Task brief
Each entry must be returned exactly. None may be omitted.

==*==

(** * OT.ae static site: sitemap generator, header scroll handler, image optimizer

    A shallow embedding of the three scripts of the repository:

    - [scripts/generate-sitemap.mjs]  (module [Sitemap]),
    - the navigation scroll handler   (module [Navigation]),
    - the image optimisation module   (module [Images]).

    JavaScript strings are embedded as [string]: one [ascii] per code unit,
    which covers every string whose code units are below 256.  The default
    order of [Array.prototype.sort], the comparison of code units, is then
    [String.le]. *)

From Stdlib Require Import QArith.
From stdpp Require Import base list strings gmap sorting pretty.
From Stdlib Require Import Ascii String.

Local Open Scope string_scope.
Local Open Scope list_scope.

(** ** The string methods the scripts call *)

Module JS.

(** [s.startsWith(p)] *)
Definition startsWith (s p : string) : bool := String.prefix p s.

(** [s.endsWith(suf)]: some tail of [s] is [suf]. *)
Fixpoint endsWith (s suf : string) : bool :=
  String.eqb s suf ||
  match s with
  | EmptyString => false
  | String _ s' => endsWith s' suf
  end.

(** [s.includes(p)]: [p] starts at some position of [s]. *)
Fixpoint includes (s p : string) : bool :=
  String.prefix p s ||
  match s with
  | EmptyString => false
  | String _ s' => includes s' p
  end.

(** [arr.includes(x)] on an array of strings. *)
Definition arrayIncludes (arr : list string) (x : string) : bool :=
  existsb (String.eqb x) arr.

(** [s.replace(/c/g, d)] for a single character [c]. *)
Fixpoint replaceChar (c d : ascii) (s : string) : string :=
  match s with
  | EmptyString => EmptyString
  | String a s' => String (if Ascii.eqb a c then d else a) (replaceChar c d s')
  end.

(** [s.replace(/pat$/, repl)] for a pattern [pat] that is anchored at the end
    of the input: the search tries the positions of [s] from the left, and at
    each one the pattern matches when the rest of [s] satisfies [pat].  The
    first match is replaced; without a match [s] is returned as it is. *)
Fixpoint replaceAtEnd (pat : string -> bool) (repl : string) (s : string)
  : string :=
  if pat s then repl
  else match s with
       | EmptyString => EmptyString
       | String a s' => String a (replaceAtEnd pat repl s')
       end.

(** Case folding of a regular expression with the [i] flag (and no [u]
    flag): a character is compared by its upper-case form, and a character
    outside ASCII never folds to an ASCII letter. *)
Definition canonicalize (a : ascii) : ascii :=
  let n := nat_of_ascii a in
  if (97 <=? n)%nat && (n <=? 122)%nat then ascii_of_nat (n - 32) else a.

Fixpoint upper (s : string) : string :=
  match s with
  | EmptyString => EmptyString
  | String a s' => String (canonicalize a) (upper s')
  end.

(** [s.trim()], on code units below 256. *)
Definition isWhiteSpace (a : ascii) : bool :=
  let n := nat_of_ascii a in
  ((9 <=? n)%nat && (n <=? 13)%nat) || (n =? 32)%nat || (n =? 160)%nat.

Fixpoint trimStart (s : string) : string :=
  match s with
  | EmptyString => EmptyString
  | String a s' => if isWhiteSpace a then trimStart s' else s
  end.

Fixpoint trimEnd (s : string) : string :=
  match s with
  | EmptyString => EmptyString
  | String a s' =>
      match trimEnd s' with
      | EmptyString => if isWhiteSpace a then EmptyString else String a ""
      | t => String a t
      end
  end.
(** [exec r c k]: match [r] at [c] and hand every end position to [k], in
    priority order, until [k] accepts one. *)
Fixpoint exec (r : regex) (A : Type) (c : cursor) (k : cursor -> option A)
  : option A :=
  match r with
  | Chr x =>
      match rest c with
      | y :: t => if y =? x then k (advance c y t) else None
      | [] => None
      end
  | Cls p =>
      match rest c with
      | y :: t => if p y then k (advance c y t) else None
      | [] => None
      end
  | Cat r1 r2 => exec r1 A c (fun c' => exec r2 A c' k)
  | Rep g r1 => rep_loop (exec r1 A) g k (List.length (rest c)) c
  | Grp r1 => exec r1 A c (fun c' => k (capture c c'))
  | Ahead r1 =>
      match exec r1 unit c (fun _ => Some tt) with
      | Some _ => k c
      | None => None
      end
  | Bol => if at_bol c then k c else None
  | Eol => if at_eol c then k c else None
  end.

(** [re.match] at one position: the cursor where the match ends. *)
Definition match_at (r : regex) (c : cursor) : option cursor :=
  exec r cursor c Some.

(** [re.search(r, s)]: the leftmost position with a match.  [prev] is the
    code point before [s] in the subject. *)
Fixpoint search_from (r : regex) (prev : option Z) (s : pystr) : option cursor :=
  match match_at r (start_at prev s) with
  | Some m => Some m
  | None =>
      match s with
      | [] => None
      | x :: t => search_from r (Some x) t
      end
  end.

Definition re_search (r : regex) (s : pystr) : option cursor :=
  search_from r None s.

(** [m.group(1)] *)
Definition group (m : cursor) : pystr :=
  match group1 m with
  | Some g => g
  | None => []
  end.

==*==

Completed task
(** * OT.ae static site: sitemap generator, header scroll handler, image optimizer

    A shallow embedding of the three scripts of the repository:

    - [scripts/generate-sitemap.mjs]  (module [Sitemap]),
    - the navigation scroll handler   (module [Navigation]),
    - the image optimisation module   (module [Images]).

    JavaScript strings are embedded as [string]: one [ascii] per code unit,
    which covers every string whose code units are below 256.  The default
    order of [Array.prototype.sort], the comparison of code units, is then
    [String.le]. *)

From Stdlib Require Import QArith.
From stdpp Require Import base list strings gmap sorting pretty.
From Stdlib Require Import Ascii String.

Local Open Scope string_scope.
Local Open Scope list_scope.

(** ** The string methods the scripts call *)

Module JS.

(** [s.startsWith(p)] *)
Definition startsWith (s p : string) : bool := String.prefix p s.

(** [s.endsWith(suf)]: some tail of [s] is [suf]. *)
Fixpoint endsWith (s suf : string) : bool :=
  String.eqb s suf ||
  match s with
  | EmptyString => false
  | String _ s' => endsWith s' suf
  end.

(** [s.includes(p)]: [p] starts at some position of [s]. *)
Fixpoint includes (s p : string) : bool :=
  String.prefix p s ||
  match s with
  | EmptyString => false
  | String _ s' => includes s' p
  end.

(** [arr.includes(x)] on an array of strings. *)
Definition arrayIncludes (arr : list string) (x : string) : bool :=
  existsb (String.eqb x) arr.

(** [s.replace(/c/g, d)] for a single character [c]. *)
Fixpoint replaceChar (c d : ascii) (s : string) : string :=
  match s with
  | EmptyString => EmptyString
  | String a s' => String (if Ascii.eqb a c then d else a) (replaceChar c d s')
  end.

(** [s.replace(/pat$/, repl)] for a pattern [pat] that is anchored at the end
    of the input: the search tries the positions of [s] from the left, and at
    each one the pattern matches when the rest of [s] satisfies [pat].  The
    first match is replaced; without a match [s] is returned as it is. *)
Fixpoint replaceAtEnd (pat : string -> bool) (repl : string) (s : string)
  : string :=
  if pat s then repl
  else match s with
       | EmptyString => EmptyString
       | String a s' => String a (replaceAtEnd pat repl s')
       end.

(** Case folding of a regular expression with the [i] flag (and no [u]
    flag): a character is compared by its upper-case form, and a character
    outside ASCII never folds to an ASCII letter. *)
Definition canonicalize (a : ascii) : ascii :=
  let n := nat_of_ascii a in
  if (97 <=? n)%nat && (n <=? 122)%nat then ascii_of_nat (n - 32) else a.

Fixpoint upper (s : string) : string :=
  match s with
  | EmptyString => EmptyString
  | String a s' => String (canonicalize a) (upper s')
  end.

(** [s.trim()], on code units below 256. *)
Definition isWhiteSpace (a : ascii) : bool :=
  let n := nat_of_ascii a in
  ((9 <=? n)%nat && (n <=? 13)%nat) || (n =? 32)%nat || (n =? 160)%nat.

Fixpoint trimStart (s : string) : string :=
  match s with
  | EmptyString => EmptyString
  | String a s' => if isWhiteSpace a then trimStart s' else s
  end.

Fixpoint trimEnd (s : string) : string :=
  match s with
  | EmptyString => EmptyString
  | String a s' =>
      match trimEnd s' with
      | EmptyString => if isWhiteSpace a then EmptyString else String a ""
      | t => String a t
      end
  end.
(** [exec r c k]: match [r] at [c] and hand every end position to [k], in
    priority order, until [k] accepts one. *)
Fixpoint exec (r : regex) (A : Type) (c : cursor) (k : cursor -> option A)
  : option A :=
  match r with
  | Chr x =>
      match rest c with
      | y :: t => if y =? x then k (advance c y t) else None
      | [] => None
      end
  | Cls p =>
      match rest c with
      | y :: t => if p y then k (advance c y t) else None
      | [] => None
      end
  | Cat r1 r2 => exec r1 A c (fun c' => exec r2 A c' k)
  | Rep g r1 => rep_loop (exec r1 A) g k (List.length (rest c)) c
  | Grp r1 => exec r1 A c (fun c' => k (capture c c'))
  | Ahead r1 =>
      match exec r1 unit c (fun _ => Some tt) with
      | Some _ => k c
      | None => None
      end
  | Bol => if at_bol c then k c else None
  | Eol => if at_eol c then k c else None
  end.

(** [re.match] at one position: the cursor where the match ends. *)
Definition match_at (r : regex) (c : cursor) : option cursor :=
  exec r cursor c Some.

(** [re.search(r, s)]: the leftmost position with a match.  [prev] is the
    code point before [s] in the subject. *)
Fixpoint search_from (r : regex) (prev : option Z) (s : pystr) : option cursor :=
  match match_at r (start_at prev s) with
  | Some m => Some m
  | None =>
      match s with
      | [] => None
      | x :: t => search_from r (Some x) t
      end
  end.

Definition re_search (r : regex) (s : pystr) : option cursor :=
  search_from r None s.

(** [m.group(1)] *)
Definition group (m : cursor) : pystr :=
  match group1 m with
  | Some g => g
  | None => []
  end.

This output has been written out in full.